(* ===== verification/Effects.v ===== *)
(** * Handlers as programs over atomic actions

    A request handler reads and writes state shared with other requests and
    calls out to other systems.  Such code is translated to a program whose
    nodes are the atomic actions (a locked section, an atomic load, a call
    to another system) and whose branches are what the action returned.  A
    program is finite by construction, so a handler written in it
    terminates.

    [always G p h Q] says that, whatever the actions return, each action of
    [p] meets the guard [G] when it is performed and [Q] holds of the
    result; both see the actions the handler performed before, latest
    first. *)

From Stdlib Require Import Eqdep_dec.
From S2P Require Import Prelude.

Section effects.
Context {op : Type} {resp : op → Type}.

Inductive prog (A : Type) : Type :=
  | Ret (a : A)
  | Act (o : op) (k : resp o → prog A).
Arguments Ret {A} a.
Arguments Act {A} o k.

(** An action with what it returned. *)
Inductive event : Type := Ev (o : op) (x : resp o).

Fixpoint pbind {A B} (p : prog A) (f : A → prog B) : prog B :=
  match p with
  | Ret a => f a
  | Act o k => Act o (λ x, pbind (k x) f)
  end.

Definition act (o : op) : prog (resp o) := Act o Ret.

(** The executions of a program, complete ([Some] result) or cut short. *)
Inductive trace_of {A} : prog A → list event → option A → Prop :=
  | trace_ret a : trace_of (Ret a) [] (Some a)
  | trace_cut p : trace_of p [] None
  | trace_act o k x t r : trace_of (k x) t r → trace_of (Act o k) (Ev o x :: t) r.

Lemma trace_act_inv `{!EqDecision op} {A} o (k : resp o → prog A) x t r :
  trace_of (Act o k) (Ev o x :: t) r → trace_of (k x) t r.
Proof.
  intros H. inversion H; subst.
  repeat match goal with
  | E : existT _ _ = existT _ _ |- _ => apply inj_pair2_eq_dec in E; [|intros; apply EqDecision0]
  end. by subst.
Qed.

Notation guard := (list event → op → Prop).

Fixpoint always {A} (G : guard) (p : prog A) (h : list event) (Q : list event → A → Prop) : Prop :=
  match p with
  | Ret a => Q h a
  | Act o k => G h o ∧ ∀ x, always G (k x) (Ev o x :: h) Q
  end.

Lemma always_bind {A B} (G : guard) (p : prog A) (f : A → prog B) h R :
  always G p h (λ h' a, always G (f a) h' R) → always G (pbind p f) h R.
Proof.
  revert h. induction p as [a|o k IH]; intros h; cbn [always pbind]; [done|].
  intros [HG H]. split; [done|]. intros x. by apply IH.
Qed.

Lemma always_mono {A} (G G' : guard) (p : prog A) h (Q Q' : list event → A → Prop) :
  (∀ h o, G h o → G' h o) → (∀ h a, Q h a → Q' h a) → always G p h Q → always G' p h Q'.
Proof.
  intros HG HQ. revert h. induction p as [a|o k IH]; intros h; cbn [always]; [apply HQ|].
  intros [H1 H2]. split; [by apply HG|]. intros x. by apply IH.
Qed.

Lemma always_and {A} (G G' : guard) (p : prog A) h (Q Q' : list event → A → Prop) :
  always G p h Q → always G' p h Q' →
  always (λ h o, G h o ∧ G' h o) p h (λ h a, Q h a ∧ Q' h a).
Proof.
  revert h. induction p as [a|o k IH]; intros h; cbn [always]; [done|].
  intros [H1 H2] [H3 H4]. split; [done|]. intros x. by apply IH.
Qed.

(** A fact about the past persists through a program. *)
Lemma always_keep {A} (P : list event → Prop) (G : guard) (p : prog A) h (Q : list event → A → Prop) :
  (∀ e h, P h → P (e :: h)) → P h → always G p h Q → always G p h (λ h' a, P h' ∧ Q h' a).
Proof.
  intros HP. revert h. induction p as [a|o k IH]; intros h Hh; cbn [always]; [done|].
  intros [HG H]. split; [done|]. intros x. apply IH; [by apply HP|done].
Qed.

(** [only F p]: the actions of [p] all satisfy [F]. *)
Fixpoint only {A} (F : op → bool) (p : prog A) : Prop :=
  match p with
  | Ret _ => True
  | Act o k => F o = true ∧ ∀ x, only F (k x)
  end.

Lemma only_bind {A B} F (p : prog A) (f : A → prog B) :
  only F p → (∀ a, only F (f a)) → only F (pbind p f).
Proof.
  intros Hp Hf. induction p as [a|o k IH]; cbn [only pbind] in *; [apply Hf|].
  destruct Hp as [HF Hp]. split; [done|]. intros x. by apply IH.
Qed.

(** The actions of an execution. *)
Definition op_of (e : event) : op := match e with Ev o _ => o end.

Lemma only_trace {A} F (p : prog A) t r : only F p → trace_of p t r → Forall (λ e, F (op_of e) = true) t.
Proof.
  intros Ho Ht. induction Ht as [|p|o k x t r Ht IH]; [constructor|constructor|].
  cbn [only] in Ho. destruct Ho as [Hf Ho]. constructor; [done|]. by apply IH.
Qed.

(** The part of a history that falls outside [F]. *)
Definition outside (F : op → bool) (h : list event) : list event := filter (λ e, F (op_of e) = false) h.

Lemma outside_cons_in F o x h : F o = true → outside F (Ev o x :: h) = outside F h.
Proof. intros E. unfold outside. rewrite filter_cons, decide_False; [done|]. cbn. congruence. Qed.

Lemma outside_cons_out F o x h : F o = false → outside F (Ev o x :: h) = Ev o x :: outside F h.
Proof. intros E. unfold outside. rewrite filter_cons, decide_True; done. Qed.

Lemma only_always {A} F (G : guard) (p : prog A) h :
  (∀ h o, F o = true → G h o) → only F p → always G p h (λ h' _, outside F h' = outside F h).
Proof.
  intros HG. revert h. induction p as [a|o k IH]; intros h; cbn [only always]; [done|].
  intros [HF Hk]. split; [by apply HG|]. intros x. eapply always_mono; [done| |by apply IH].
  cbn. intros h' a ->. by apply outside_cons_in.
Qed.

(** [seen h ev h']: [ev] happened in [h], after exactly [h']. *)
Definition seen {E} (h : list E) (ev : E) (h' : list E) : Prop := ∃ a, h = a ++ ev :: h'.

Lemma seen_now {E} (h : list E) ev : seen (ev :: h) ev h.
Proof. by exists []. Qed.

Lemma seen_later {E} (h : list E) ev h' x : seen h ev h' → seen (x :: h) ev h'.
Proof. intros [a ->]. by exists (x :: a). Qed.

Lemma seen_app {E} (h : list E) ev h' l : seen h ev h' → seen (l ++ h) ev h'.
Proof. intros [a ->]. exists (l ++ a). by rewrite <- app_assoc. Qed.

Lemma seen_trans {E} (h h1 h2 : list E) e1 e2 : seen h e1 h1 → seen h1 e2 h2 → seen h e2 h2.
Proof. intros [a ->] [b ->]. exists (a ++ e1 :: b). by rewrite <- app_assoc. Qed.

Lemma seen_in {E} (h : list E) ev h' : seen h ev h' → ev ∈ h.
Proof. intros [a ->]. set_solver. Qed.

Lemma in_seen {E} (h : list E) ev : ev ∈ h → ∃ h', seen h ev h'.
Proof. intros (a & h' & ->)%list_elem_of_split. exists h', a. done. Qed.

(** [ext h h']: the history went on from [h] to [h']. *)
Definition ext {E} (h h' : list E) : Prop := ∃ l, h' = l ++ h.

#[global] Instance ext_preorder {E} : PreOrder (@ext E).
Proof.
  split; [by exists []|]. intros h1 h2 h3 [a ->] [b ->]. exists (b ++ a). by rewrite <- app_assoc.
Qed.

Lemma ext_cons {E} (e : E) h : ext h (e :: h).
Proof. by exists [e]. Qed.
Lemma ext_cons_r {E} (e : E) h h' : ext h h' → ext h (e :: h').
Proof. intros H. etransitivity; [done|]. apply ext_cons. Qed.
Lemma ext_in {E} (h h' : list E) e : ext h h' → e ∈ h → e ∈ h'.
Proof. intros [l ->] H. set_solver. Qed.
Lemma ext_seen {E} (h h' : list E) e p : ext h h' → seen h e p → seen h' e p.
Proof. intros [l ->]. apply seen_app. Qed.

(** What [always] says of the executions: every action of an execution met
    its guard. *)
Lemma always_trace {A} (G : guard) (p : prog A) h (Q : list event → A → Prop) t r :
  always G p h Q → trace_of p t r →
  (∀ pre o x post, t = pre ++ Ev o x :: post → G (rev pre ++ h) o) ∧
  (∀ a, r = Some a → Q (rev t ++ h) a).
Proof.
  intros Ha Ht. revert h Ha. induction Ht as [a|p|o k x t r Ht IH]; intros h Ha.
  - split; [intros [|] ???; discriminate|]. intros a' [= <-]. done.
  - split; [intros [|] ???; discriminate|discriminate].
  - cbn [always] in Ha. destruct Ha as [HG Ha]. destruct (IH _ (Ha x)) as [IH1 IH2]. split.
    + intros [|e pre] o' x' post E; cbn in E; injection E.
      * intros. subst. done.
      * intros E' <-. specialize (IH1 pre o' x' post E'). cbn [rev]. by rewrite <- app_assoc.
    + intros a E. specialize (IH2 a E). cbn [rev]. by rewrite <- app_assoc.
Qed.

(** The same by position: the past of the [n]-th action. *)
Lemma always_at {A} (G : guard) (p : prog A) (Q : list event → A → Prop) t r n o x :
  always G p [] Q → trace_of p t r → t !! n = Some (Ev o x) → G (rev (take n t)) o.
Proof.
  intros Ha Ht Hn. destruct (always_trace G p [] Q t r Ha Ht) as [H _].
  specialize (H (take n t) o x (drop (S n) t)). rewrite app_nil_r in H. apply H.
  symmetry. by apply take_drop_middle.
Qed.

Lemma seen_at {E} (t : list E) n e t' :
  seen (rev (take n t)) e t' → ∃ k, (k < n)%nat ∧ t !! k = Some e ∧ t' = rev (take k t).
Proof.
  intros [a Ha]. apply (f_equal (@rev E)) in Ha. rewrite rev_involutive, rev_app_distr in Ha. cbn [rev] in Ha.
  rewrite <- app_assoc in Ha. cbn [app] in Ha.
  assert (Hk : take n t !! length (rev t') = Some e).
  { rewrite Ha, lookup_app_r, Nat.sub_diag by lia. done. }
  apply lookup_take_Some in Hk as [Hk Hlt].
  exists (length (rev t')). split; [done|]. split; [done|].
  apply (f_equal (take (length (rev t')))) in Ha. rewrite take_take, Nat.min_l, take_app_length in Ha by lia.
  rewrite Ha. by rewrite rev_involutive.
Qed.

Lemma outside_at F (t : list event) n k e :
  t !! k = Some e → (k < n)%nat → F (op_of e) = false → e ∈ outside F (rev (take n t)).
Proof.
  intros Hk Hlt HF. apply list_elem_of_filter. split; [done|].
  apply list_elem_of_In, in_rev. rewrite rev_involutive. apply list_elem_of_In, list_elem_of_lookup.
  exists k. by apply lookup_take_Some.
Qed.

Lemma outside_in F (t : list event) n e :
  e ∈ outside F (rev (take n t)) → ∃ k, (k < n)%nat ∧ t !! k = Some e.
Proof.
  intros He. apply list_elem_of_filter in He as [_ He]. apply list_elem_of_In, in_rev in He.
  apply list_elem_of_In, list_elem_of_lookup in He as [k He]. apply lookup_take_Some in He as [? ?]. eauto.
Qed.

(** An action with a given property, when there is one. *)
Lemma find_at (f : op → bool) (t : list event) :
  existsb (λ e, f (op_of e)) t = true → ∃ n o x, t !! n = Some (Ev o x) ∧ f o = true.
Proof.
  intros ([o x] & Hin & Hf)%existsb_exists. apply list_elem_of_In, list_elem_of_lookup in Hin as [n Hn]. eauto.
Qed.

(** The execution in which each action returns what an oracle says. *)
Fixpoint answered {A} (ans : ∀ o, resp o) (p : prog A) : list event * A :=
  match p with
  | Ret a => ([], a)
  | Act o k => let '(t, a) := answered ans (k (ans o)) in (Ev o (ans o) :: t, a)
  end.

Lemma answered_trace {A} (ans : ∀ o, resp o) (p : prog A) :
  trace_of p (answered ans p).1 (Some (answered ans p).2).
Proof.
  induction p as [a|o k IH]; cbn [answered]; [constructor|].
  specialize (IH (ans o)). destruct (answered ans (k (ans o))) as [t a]. by constructor.
Qed.

End effects.

Arguments prog : clear implicits.
Arguments prog {op} resp A.
Arguments event : clear implicits.
Arguments event {op} resp.
Arguments Ret {op resp A} a.
Arguments Act {op resp A} o k.
Arguments Ev {op resp} o x.
Arguments act {op resp} o.

Notation "x <~ c ;; k" := (pbind c (λ x, k)) (at level 60, c at next level, right associativity) : go_scope.
Notation "'do' c ;; k" := (pbind c (λ _, k)) (at level 60, c at next level, right associativity) : go_scope.

#[export] Hint Resolve seen_now seen_later : replx.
===============
WHAT THE EXERCISE ASKS: Your answer must consist of every line from the listing that holds the string "induction".

WRITTEN SOLUTION:
  revert h. induction p as [a|o k IH]; intros h; cbn [always pbind]; [done|].
  intros HG HQ. revert h. induction p as [a|o k IH]; intros h; cbn [always]; [apply HQ|].
  revert h. induction p as [a|o k IH]; intros h; cbn [always]; [done|].
  intros HP. revert h. induction p as [a|o k IH]; intros h Hh; cbn [always]; [done|].
  intros Hp Hf. induction p as [a|o k IH]; cbn [only pbind] in *; [apply Hf|].
  intros Ho Ht. induction Ht as [|p|o k x t r Ht IH]; [constructor|constructor|].
  intros HG. revert h. induction p as [a|o k IH]; intros h; cbn [only always]; [done|].
  intros Ha Ht. revert h Ha. induction Ht as [a|p|o k x t r Ht IH]; intros h Ha.
  induction p as [a|o k IH]; cbn [answered]; [constructor|].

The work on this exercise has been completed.